### Exercise description
Repeat, exactly as written, the lines of the records below from the first through the line with "arg_no_desc := false", but none past it.

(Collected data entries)
+ + +

Lemma main_nothing_wanted_witness :
  main generous sample_environ (fun _ => "data") (fun _ => true)
       (fun _ _ => true) (fun _ => "")
       {| arg_q := "rocq"; arg_max := 0; arg_page_size := 40;
          arg_out := "data/books.csv"; arg_no_desc := false |}
  = ([], [PrintStdout "[INFO] No results found."], SysExit 0).
Proof.
  apply main_nothing_wanted. simpl. lia.
Defined.

(** X18: When the last response of the fetch has a status other than 200,
    [main] prints to the error stream the line that names the status and the
    first 200 characters of the body, does nothing else, and exits with
    status 1. *)
Theorem main_reports_http_error (http : server) (environ : string -> option string)
  (dirname : string -> string) (makedirs : string -> bool)
  (to_csv : DataFrame -> string -> bool) (builtin_str : exn -> string) (a : args)
  (pre : list exchange) (p : params) (r : response) :
  fst (main_run http environ a) = pre ++ [(p, Reply r)] ->
  status_code r <> 200 ->
  main_effects (main http environ dirname makedirs to_csv builtin_str a)
  = [PrintStderr ("[ERROR] Failed to fetch books: HTTP "
                  ++ py_str_int (status_code r) ++ ": "
                  ++ py_prefix 200 (text r))%string]
  /\ main_ending (main http environ dirname makedirs to_csv builtin_str a)
     = SysExit 1.
Proof.
  intros Ht Hs.
  assert (Hf : final (main_run http environ a)
               = Raised (RuntimeError (http_error_message r))).
  { unfold final, main_run, fetch_books in *.
    destruct (fetch_loop_outcome http (arg_q a) (api_key_of environ) (arg_max a)
                (clamp_page_size (arg_page_size a)) (Z.to_nat (arg_max a)) 0 [] 0)
      as [_ Hlast]; [unfold len; simpl; lia|].
    rewrite (Hlast _ _ _ Ht).
    assert (E : read_page r = Err (RuntimeError (http_error_message r)))
      by (apply read_page_RuntimeError; auto).
    now rewrite E. }
  unfold main_effects, main_ending, main. cbv zeta.
  change (fetch_books http (arg_q a) (api_key_of environ) (arg_max a)
                      (arg_page_size a)) with (main_run http environ a).
  rewrite Hf. split; reflexivity.
Qed.

Lemma main_reports_http_error_witness :
  main_effects (main no_content sample_environ (fun _ => "data") (fun _ => true)
                     (fun _ _ => true) (fun _ => "") sample_args)
  = [PrintStderr "[ERROR] Failed to fetch books: HTTP 204: "]
  /\ main_ending (main no_content sample_environ (fun _ => "data") (fun _ => true)
                       (fun _ _ => true) (fun _ => "") sample_args)
     = SysExit 1.
Proof.
  apply (main_reports_http_error no_content sample_environ (fun _ => "data")
           (fun _ => true) (fun _ _ => true) (fun _ => "") sample_args []
           {| q := "rocq"; startIndex := 0; maxResults := 2; key := Some "k-123" |}
           {| status_code := 204; text := ""; json_body := None |}).
  - reflexivity.
  - discriminate.
Defined.

(** X19: The API key [main] passes on is the value of [GOOGLE_BOOKS_API_KEY]
    with the surrounding white space removed; every request carries it,
    unless it is empty (the variable unset, empty, or all white space), in
    which case no request carries a key. *)
Theorem main_api_key (http : server) (environ : string -> option string)
  (dirname : string -> string) (makedirs : string -> bool)
  (to_csv : DataFrame -> string -> bool) (builtin_str : exn -> string) (a : args) :
  Forall (fun x => key (fst x) = api_key_of environ)
         (main_trace (main http environ dirname makedirs to_csv builtin_str a))
  /\ (api_key_of environ = None
      <-> py_strip (getenv environ "GOOGLE_BOOKS_API_KEY" "") = "")
  /\ (forall s, api_key_of environ = Some s ->
                s = py_strip (getenv environ "GOOGLE_BOOKS_API_KEY" "")
                /\ s <> ""
                /\ starts_clean s = true /\ ends_clean s = true)
  /\ (all_space (getenv environ "GOOGLE_BOOKS_API_KEY" "") = true ->
      api_key_of environ = None).
Proof.
  assert (Hnone : api_key_of environ = None
                  <-> py_strip (getenv environ "GOOGLE_BOOKS_API_KEY" "") = "").
  { unfold api_key_of. simpl.
    destruct (String.eqb_spec (py_strip (getenv environ "GOOGLE_BOOKS_API_KEY" "")) "")
      as [E|E]; simpl; split; auto; try discriminate. intros E'. now elim E. }
  split; [|split; [exact Hnone | split]].
  - assert (Ht : main_trace (main http environ dirname makedirs to_csv builtin_str a)
                 = fst (main_run http environ a)).
    { main_cases Hf; repeat match goal with
                            | |- context [if ?b then _ else _] => destruct b
                            end; reflexivity. }
    rewrite Ht. unfold main_run, fetch_books.
    pose proof (clamp_page_size_range (arg_page_size a)).
    eapply Forall_impl;
      [|apply fetch_loop_requests
          with (page_size := clamp_page_size (arg_page_size a)); lia].
    simpl. intros x (_ & Hk & _). now rewrite Hk, api_key_of_truthy.
  - intros s Hs. unfold api_key_of in Hs. simpl in Hs.
    destruct (String.eqb_spec (py_strip (getenv environ "GOOGLE_BOOKS_API_KEY" "")) "")
      as [E|E]; simpl in Hs; [discriminate|].
    injection Hs as <-. repeat split; auto.
    + unfold py_strip. apply py_rstrip_starts_clean, py_lstrip_starts_clean.
    + unfold py_strip. apply py_rstrip_ends_clean.
  - intros Hall. apply Hnone. unfold py_strip.
    now rewrite py_lstrip_all_space.
Qed.
Lemma backprop_ok t node r :
  wf_shape t -> (node < length t)%nat ->
  exists t',
    _backprop t node r = Ok t' /\
    length t' = length t /\
    wf_shape t' /\
    (forall i, parent <$> (t' !! i) = parent <$> (t !! i)) /\
    (forall x n, t !! x = Some n -> on_chain t node x ->
       t' !! x = Some (set_stats (N n + 1) (Q n + (r - Q n) / IZR (N n + 1))%R n)) /\
    (forall x, ~ on_chain t node x -> t' !! x = t !! x).
Proof. intros Hwf Hlt. apply backprop_from_spec; assumption. Qed.



End BackpropFacts.

(** *** The execution boundary *)

Section ExecuteFacts.

Lemma execute_of_attempt registry pen ctx spec h :
  execute registry pen ctx spec h =
  match attempt registry ctx spec h with
  | (h1, Ok r) => (h1, Ok r)
  | (h1, Raise e) => (h1, Ok (ctx, failure_observation pen e))
  end.
Proof.
  unfold execute, try_except. destruct (attempt registry ctx spec h) as [h1 [r|e]];
    reflexivity.
Qed.

Lemma attempt_build_fails registry ctx spec h e :
  build_action registry spec = Raise e ->
  attempt registry ctx spec h = (h, Raise e).
Proof. intros H. unfold attempt, bind, lift_res. rewrite H. reflexivity. Qed.




End ExecuteFacts.

(** *** The loop and the candidate quota *)

Section QuotaFacts.

(** C3 (the loop does not stop when the quota is reached outside the
    expansion branch).  With a planner that proposes nothing, a budget
    of three iterations and [max_candidates = 1]: one iteration already
    fills the quota, yet the full run asks the planner three times and
    backpropagates three rewards into the root.  The dead-end branch
    ends in [continue], before the [break] test. *)
Theorem loop_runs_past_quota :
  snd (run dead_end_runner 0%nat 1 1 (start 0%nat table_3x2 "total cost?" ∅))
    = Ok [1%nat] /\
  let r := run dead_end_runner 0%nat 3 1 (start 0%nat table_3x2 "total cost?" ∅) in
  snd r = Ok [1%nat] /\
  st_world (fst r) = 3%nat /\
  MCTSNode.N <$> (st_tree (fst r) !! 0%nat) = Some 3.
Proof. repeat split; reflexivity. Qed.

End QuotaFacts.

(** *** Sorting the candidates *)

Section SortFacts.

Lemma insert_desc_In x l y : In y (insert_desc x l) <-> y = x \/ In y l.
Proof.
  induction l as [|z l IH]; simpl; [intuition|].
  destruct (Rgtb (fst z) (fst x)); simpl; [rewrite IH|]; intuition.
Qed.

Lemma sort_desc_In l y : In y (sort_desc l) <-> In y l.
Proof.
  induction l as [|x l IH]; simpl; [tauto|].
  rewrite insert_desc_In, IH. intuition.
Qed.

Lemma insert_desc_sorted x l :
  StronglySorted above l -> StronglySorted above (insert_desc x l).
Proof.
  induction l as [|z l IH]; intros Hs; simpl.
  - constructor; constructor.
  - apply StronglySorted_inv in Hs as [Hs Hall].
    destruct (Rgtb (fst z) (fst x)) eqn:E.
    + apply Rgtb_true in E. constructor; [apply IH; exact Hs|].
      apply Forall_forall. intros y Hy. apply list_elem_of_In in Hy.
      apply (proj1 (insert_desc_In _ _ _)) in Hy as [->|Hy].
      * unfold above. lra.
      * rewrite Forall_forall in Hall. apply Hall. apply list_elem_of_In. exact Hy.
    + apply Rgtb_false in E. constructor.
      * constructor; assumption.
      * constructor; [exact E|].
        rewrite Forall_forall in Hall |- *. intros y Hy.
        specialize (Hall y Hy). unfold above in *. lra.
Qed.

Lemma sort_desc_sorted l : StronglySorted above (sort_desc l).
Proof.
  induction l as [|x l IH]; simpl; [constructor|].
  apply insert_desc_sorted. exact IH.
Qed.

Lemma sort_desc_length l : length (sort_desc l) = length l.
Proof.
  assert (Hins : forall x l, length (insert_desc x l) = S (length l)).
  { intros x l0. induction l0 as [|z l0 IH]; simpl; [reflexivity|].
    destruct (Rgtb (fst z) (fst x)); simpl; [rewrite IH|]; reflexivity. }
  induction l as [|x l IH]; simpl; [reflexivity|]. rewrite Hins, IH. reflexivity.
Qed.

Lemma sorted_lookup (l : list (R * loc)) :
  StronglySorted above l ->
  forall i j x y, (i < j)%nat -> l !! i = Some x -> l !! j = Some y -> above x y.
Proof.
  induction 1 as [|a l Hs IH Hall]; intros i j x y Hlt Hi Hj.
  - destruct i; discriminate.
  - destruct j as [|j]; [lia|]. simpl in Hj. destruct i as [|i].
    + simpl in Hi. injection Hi as <-.
      rewrite Forall_forall in Hall. apply Hall.
      apply list_elem_of_lookup_2 with j. exact Hj.
    + simpl in Hi. apply (IH i j); [lia | assumption..].
Qed.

+ + +

### Reply to the exercise
Lemma main_nothing_wanted_witness :
  main generous sample_environ (fun _ => "data") (fun _ => true)
       (fun _ _ => true) (fun _ => "")
       {| arg_q := "rocq"; arg_max := 0; arg_page_size := 40;
          arg_out := "data/books.csv"; arg_no_desc := false |}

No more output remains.